Pertence ao Código Civil (DL n.º 47344/66, de 25 de Novembro)
Este artigo estabelece três mecanismos legais que extinguem direitos pelo passar do tempo: prescrição, caducidade e não uso. A prescrição aplica-se aos direitos que a lei não proíba expressamente, e funciona automaticamente — se não os exercer durante o período fixado na lei, perde-os. A caducidade, diferente, aplica-se quando existe um prazo específico para exercer um direito (estabelecido por lei ou acordo entre pessoas), como um prazo para reclamar algo. O terceiro mecanismo é o não uso: certos direitos reais (propriedade, habitação, servidão, etc.) não prescrevem, mas podem desaparecer se não forem utilizados durante o tempo previsto na lei. Isto significa que o Código Civil quer evitar que direitos fiquem indefinidamente inativos e sem exercício — o tempo e a inatividade têm consequências jurídicas.
Emprestou 5000€ a um amigo e ele não paga. Se não o processar judicialmente dentro de 20 anos (prazo de prescrição da dívida), o direito de receber prescreve. Passado esse tempo, ainda que o amigo deva moralmente, não pode obrigá-lo legalmente a pagar. A inatividade extinguiu seu direito.
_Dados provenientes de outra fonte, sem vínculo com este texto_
(** ** Latency *)

(** From [p] to [q]: a seat's link stays or is cleared, and an outstanding
    question stays outstanding. *)
Definition rtt_frozen (p q : RNetLanRoomPeer) : Prop := forall i, 0 <= i < 4 ->
  ml_id (link_at q i) = 0 \/ (ml_id (link_at q i) = ml_id (link_at p i) /\
    (ml_ping (link_at p i) <> 0 -> ml_ping (link_at q i) = ml_ping (link_at p i) /\ ml_rtt (link_at q i) = ml_rtt (link_at p i))).
Lemma frozen_refl p : rtt_frozen p p.
Proof. intros i Hi. by right. Qed.
Lemma frozen_trans p q r : rtt_frozen p q -> rtt_frozen q r -> rtt_frozen p r.
Proof.
  intros H1 H2 i Hi. destruct (H2 i Hi) as [E|[E2 K2]]; [by left|]. destruct (H1 i Hi) as [E|[E1 K1]]; [left; congruence|].
  right. split; [congruence|]. intros Hp. destruct (K1 Hp) as [P1 R1]. rewrite <- P1 in Hp. destruct (K2 Hp). split; congruence.
Qed.
Lemma frozen_links p q : lp_links q = lp_links p -> rtt_frozen p q.
Proof. intros E i Hi. unfold link_at. rewrite E. by right. Qed.
Lemma frozen_on_link i f p : length (lp_links p) = 4%nat -> 0 <= i < 4 ->
  (ml_id (f (link_at p i)) = 0 \/ (ml_id (f (link_at p i)) = ml_id (link_at p i) /\
     (ml_ping (link_at p i) <> 0 -> ml_ping (f (link_at p i)) = ml_ping (link_at p i) /\ ml_rtt (f (link_at p i)) = ml_rtt (link_at p i)))) ->
  rtt_frozen p (on_link i f p).
Proof. intros L Hi Hf j Hj. rewrite link_at_on by (done || lia). destruct (Z.eqb_spec i j) as [<-|]; [done|by right]. Qed.

Section Rtt.
Context {os : RoomOs}.
Lemma sent_links p q : sent p q -> lp_links q = lp_links p.
Proof. by intros (o & n & ->). Qed.
Lemma frozen_remove slot reason p : host_inv p -> 0 <= slot < 4 -> rtt_frozen p (remove_member slot reason p).
Proof.
  intros Hp Hs. unfold remove_member. destruct (clock _) as [now p1] eqn:E1.
  assert (lp_links p1 = lp_links p) as L1 by (by injection E1 as _ <-).
  match goal with |- context [send_simple ?a ?o ?i ?s ?q] => pose proof (sent_links _ _ (send_simple_sent a o i s q)) as L2; set (p2 := send_simple a o i s q) in * end.
  change (lp_links (set_lp_retired ?v p1)) with (lp_links p1) in L2.
  eapply frozen_trans; [apply (frozen_links p p2); congruence|]. clearbody p2. pose proof (hi_len _ Hp) as L.
  eapply (frozen_trans _ (on_link slot (fun _ => set_ml_rtt (-1) link_zero) p2)); [apply frozen_on_link; [congruence|done|by left]|].
  apply frozen_links. unfold configuration_changed, changed. by case_match.
Qed.
(** Nothing but acknowledgements. *)
Definition only_acks (g : sockaddr_in * list Z) : Prop := forall h b, read_header (snd g) = Some (h, b) -> rh_type h = op_ACK \/ rh_type h = op_START_ACK.
Lemma frozen_datagram g p : host_inv p -> gram_ok g -> only_acks g -> rtt_frozen p (handle_datagram g p).
Proof.
  intros Hp Hg Ho. unfold handle_datagram. destruct (read_header (snd g)) as [[h b]|] eqn:E; [|apply frozen_refl]. rewrite (hi_host _ Hp).
  assert ((rh_type h =? op_JOIN) = false /\ (rh_type h =? op_ACK) || (rh_type h =? op_START_ACK) = true) as [T1 T2] by (by destruct (Ho _ _ E) as [-> | ->]).
  unfold handle_host. rewrite T1. pose proof (host_inv_sent _ _ (clock_sent p) Hp) as H1. pose proof (sent_links _ _ (clock_sent p)) as L1.
  destruct (clock p) as [now p1]. cbn [snd] in *. eapply frozen_trans; [by apply (frozen_links p p1)|]. case_match.
  { apply frozen_links. unfold answer_retired. case_match; [|done]. cbn zeta.
    match goal with |- context [send_simple ?a ?o ?i ?s ?q] => rewrite <- (sent_links _ _ (send_simple_sent a o i s q)) end. done. }
  match goal with |- context [if ?c then p1 else _] => destruct c eqn:G end; [apply frozen_refl|]. rewrite !orb_false_iff in G. destruct G as [[[_ E2%Z.ltb_ge] _] _].
  assert (lr_max_slots (lp_room p) <= 4) by apply (ok_slots _ (hi_ok _ Hp)). destruct (member_slot_spec _ _ E2) as [R _].
  set (slot := member_slot (lp_room p) (rh_id h)) in *. unfold handle_member. rewrite T2.
  pose proof (hi_len _ H1) as L. assert (forall i f q, length (lp_links q) = 4%nat -> length (lp_links (on_link i f q)) = 4%nat) as LL.
  { intros i f q Lq. change (lp_links (on_link i f q)) with (wr (lp_links q) i (f (link_at q i))). unfold wr. by rewrite length_insert. }
  eapply frozen_trans; [apply (frozen_on_link slot (set_ml_seen now)); [done|lia|by right]|]. unfold handle_room_ack. destruct b; [|apply frozen_refl].
  case_match; [|apply frozen_refl]. eapply frozen_trans; [apply (frozen_on_link slot (set_ml_room_ack (rh_revision h))); [by apply LL|lia|by right]|].
  cbn zeta. case_match; [|apply frozen_refl]. apply frozen_on_link; [by apply LL, LL|lia|by right].
Qed.
Lemma frozen_refresh now i p : host_inv p -> 0 <= i < 4 -> rtt_frozen p (refresh_link now i p).
Proof.
  intros Hp Hi. unfold refresh_link. case_match; [|apply frozen_refl]. pose proof (send_state_sent i 0 p) as S.
  pose proof (host_inv_sent _ _ S Hp) as H1. eapply frozen_trans; [apply frozen_links; by apply sent_links|]. cbn zeta. set (p1 := send_state i 0 p) in *.
  destruct (nz (ml_ping (link_at p1 i))) eqn:E; [apply frozen_refl|]. apply nz_zero in E.
  eapply frozen_trans; [apply (frozen_on_link i (set_ml_ping now)); [apply H1|done|by right]|]. apply frozen_links. by apply sent_links, send_simple_sent.
Qed.
Lemma for_upto_frozen n f p : n <= 4 -> host_inv p -> (forall i q, 0 <= i < n -> host_inv q -> host_inv (f i q) /\ rtt_frozen q (f i q)) ->
  rtt_frozen p (for_upto n f p).
Proof.
  intros Hn Hp Hf. apply (for_upto_inv (fun q => host_inv q /\ rtt_frozen p q)); [by split; [|apply frozen_refl]|].
  intros i q Hi [Hq Hq2]. destruct (Hf i q Hi Hq). split; [done|by eapply frozen_trans].
Qed.
Lemma frozen_pump inbox p : host_inv p -> Forall gram_ok inbox -> Forall only_acks inbox -> rtt_frozen p (snd (rnet_lan_room_pump inbox p)).
Proof.
  intros Hp Hg Ho. unfold rnet_lan_room_pump. case_match; [apply frozen_refl|]. pose proof (host_inv_sent _ _ (clock_sent p) Hp) as H1.
  pose proof (sent_links _ _ (clock_sent p)) as L1. destruct (clock p) as [t p1]. cbn [snd] in *. eapply frozen_trans; [by apply (frozen_links p p1)|].
  assert (forall l q, host_inv q -> Forall gram_ok l -> Forall only_acks l ->
    host_inv (fold_left (fun p g => handle_datagram g p) l q) /\ rtt_frozen q (fold_left (fun p g => handle_datagram g p) l q)) as K.
  { induction l as [|g l IH]; intros q Hq Hl Hl2; [by split; [|apply frozen_refl]|]. apply Forall_cons in Hl as [? Hl], Hl2 as [? Hl2]. cbn.
    destruct (IH (handle_datagram g q)) as [I1 I2]; [by apply handle_datagram_inv|done|done|]. split; [done|].
    eapply frozen_trans; [by apply frozen_datagram|done]. }
  destruct (K (take 256 inbox) p1 H1 (Forall_take _ _ _ Hg) (Forall_take _ _ _ Ho)) as [H2 F2]. eapply frozen_trans; [exact F2|]. clear K F2.
  set (p2 := fold_left _ _ _) in *. case_match; [apply frozen_refl|].
  pose proof (host_inv_sent _ _ (clock_sent p2) H2) as H3. pose proof (sent_links _ _ (clock_sent p2)) as L3. destruct (clock p2) as [now p3]. cbn [snd] in *.
  eapply frozen_trans; [by apply (frozen_links p2 p3)|]. rewrite (hi_host _ H3). unfold pump_host.
  set (p4 := if nz _ then p3 else _). pose proof (ok_slots _ (hi_ok _ H3)) as S3.
  assert (host_inv p4 /\ rtt_frozen p3 p4) as [H4 F4].
  { unfold p4. case_match; [by split; [|apply frozen_refl]|].
    cut ((host_inv (for_upto (lr_max_slots (lp_room p3)) (drop_silent now) p3) /\ lr_max_slots (lp_room (for_upto (lr_max_slots (lp_room p3)) (drop_silent now) p3)) =
      lr_max_slots (lp_room p3)) /\ rtt_frozen p3 (for_upto (lr_max_slots (lp_room p3)) (drop_silent now) p3)); [by intros [[? _] ?]|].
    apply (for_upto_inv (fun q => (host_inv q /\ lr_max_slots (lp_room q) = lr_max_slots (lp_room p3)) /\ rtt_frozen p3 q)); [by split; [|apply frozen_refl]|].
    intros i q Hi [Hq Fq]. split; [by apply drop_silent_inv|]. eapply frozen_trans; [exact Fq|]. unfold drop_silent.
    case_match; [apply frozen_remove; [apply Hq|lia]|apply frozen_refl]. }
  eapply frozen_trans; [exact F4|]. pose proof (try_start_inv now p4 H4) as H5.
  assert (lp_links (snd (try_start now p4)) = lp_links p4) as L5.
  { unfold try_start. repeat case_match; try done. cbn [snd]. unfold changed. by case_match. }
  destruct (try_start now p4) as [ok p5]. cbn [snd] in *. eapply frozen_trans; [by apply (frozen_links p4 p5)|]. case_match; [apply frozen_refl|].
  case_match; cbn [snd]; [by apply frozen_links|]. unfold resend. case_match; [|apply frozen_refl]. rewrite (hi_host _ H5).
  pose proof (ok_slots _ (hi_ok _ H5)). eapply frozen_trans; [|by apply frozen_links]. apply for_upto_frozen; [lia|done|].
  intros i q Hi Hq. split; [apply refresh_link_inv; [done|lia]|apply frozen_refresh; [done|lia]].
Qed.
End Rtt.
A lei pode fixar um prazo para aceitar ou rejeitar uma herança. Se não fizer nada dentro desse prazo, perde o direito de decidir (caducidade). É diferente da prescrição: aqui, o prazo é imperativo e curto, e não se trata apenas de não exercer o direito, mas de perder a oportunidade de o fazer.
Tem direito de passagem através do terreno do vizinho (servidão). Se nunca o usar durante 20 anos e o vizinho colocar um muro, o seu direito extingue-se por não uso. Direitos reais como este não prescrevem, mas morrem se ficarem completamente inativos.